Exercise details:
The lines from the start of the records below through the line containing "start: the first" are to be copied exactly, both ends included, with nothing added.

____ Entries supplied

(** The disk after a commit, whole or cut short. *)
Lemma commit_prefix s bl h1 h2 k :
  log_inv s bl -> is_header h1 bl -> is_header h2 [] ->
  exists bl', recovers st nl (apply_writes (take k (commit_writes st (view (lbio s)) bl h1 h2)) (dsk (lbio s)))
    (if (k <=? length bl)%nat then disk_read (dsk (lbio s)) else view (lbio s)) bl' /\
    ((2 * length bl + 1 < k)%nat -> bl' = []).
Proof.
  intros I Hh1 Hh2. destruct (Nat.leb_spec k (length bl)) as [Hk|Hk].
  - exists []. split; [by apply recovers_logging|done].
  - unfold commit_writes. rewrite take_app, length_log_writes, take_ge by (rewrite length_log_writes; lia).
    replace (k - length bl)%nat with (S (k - length bl - 1)) by lia. cbn [take].
    change ((st, h1) :: ?l) with ([(st, h1)] ++ l). rewrite app_assoc, apply_writes_app.
    edestruct recovers_prefix as (bl' & R & Hbl'); [by apply recovers_committed|exact Hh2|].
    exists bl'. split; [exact R|]. intros Hk2. apply Hbl'. lia.
Qed.
(** What a crash during the writes from d to d' leaves after the next complete
    start: the first blocks of T while the first n writes are all that was done, else T'. *)
Definition all_or_nothing (d d' : disk) (n : nat) (T T' : Z -> list Z) : Prop :=
  forall k d1, restarts (cut k d d') d1 ->
  exists r, reboot pid d1 = Ok tt r /\ log_inv r [] /\
    forall b, ~ in_log st nl b -> disk_read (dsk (lbio r)) b = if (k <=? n)%nat then T b else T' b.

Lemma all_or_nothing_intro d ws n T T' :
  (forall k, exists bl, recovers st nl (apply_writes (take k ws) d) (if (k <=? n)%nat then T else T') bl) ->
  all_or_nothing d (apply_writes ws d) n T T'.
Proof.
  intros H k d1 Hr. unfold cut in Hr. rewrite new_writes_apply in Hr. destruct (H k) as [bl R].
  destruct (restarts_recovers _ _ _ _ Hr R) as [bl' R']. destruct (reboot_shows _ _ _ R') as (r & E & I & _ & _ & Hb).
  exists r. split; [exact E|]. split; [exact I|]. intros b Hnl. rewrite Hb by done. by destruct (k <=? n)%nat.
Qed.

Lemma idle_view s b : log_inv s [] -> view (lbio s) b = disk_read (dsk (lbio s)) b.
Proof.
  intros I. destruct (li_idle s [] I) as [[l Il] Hh Hd _]. apply (view_clean pid _ l); [done|done|].
  rewrite Hd. apply not_elem_of_nil.
Qed.

Lemma recovers_idle s : log_inv s [] -> recovers st nl (dsk (lbio s)) (disk_read (dsk (lbio s))) [].
Proof.
  intros I. constructor; try apply I; [|done|done]. eapply loggable_nil, I.
Qed.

________

Problem solution:
(** The disk after a commit, whole or cut short. *)
Lemma commit_prefix s bl h1 h2 k :
  log_inv s bl -> is_header h1 bl -> is_header h2 [] ->
  exists bl', recovers st nl (apply_writes (take k (commit_writes st (view (lbio s)) bl h1 h2)) (dsk (lbio s)))
    (if (k <=? length bl)%nat then disk_read (dsk (lbio s)) else view (lbio s)) bl' /\
    ((2 * length bl + 1 < k)%nat -> bl' = []).
Proof.
  intros I Hh1 Hh2. destruct (Nat.leb_spec k (length bl)) as [Hk|Hk].
  - exists []. split; [by apply recovers_logging|done].
  - unfold commit_writes. rewrite take_app, length_log_writes, take_ge by (rewrite length_log_writes; lia).
    replace (k - length bl)%nat with (S (k - length bl - 1)) by lia. cbn [take].
    change ((st, h1) :: ?l) with ([(st, h1)] ++ l). rewrite app_assoc, apply_writes_app.
    edestruct recovers_prefix as (bl' & R & Hbl'); [by apply recovers_committed|exact Hh2|].
    exists bl'. split; [exact R|]. intros Hk2. apply Hbl'. lia.
Qed.
(** What a crash during the writes from d to d' leaves after the next complete
    start: the first blocks of T while the first n writes are all that was done, else T'. *)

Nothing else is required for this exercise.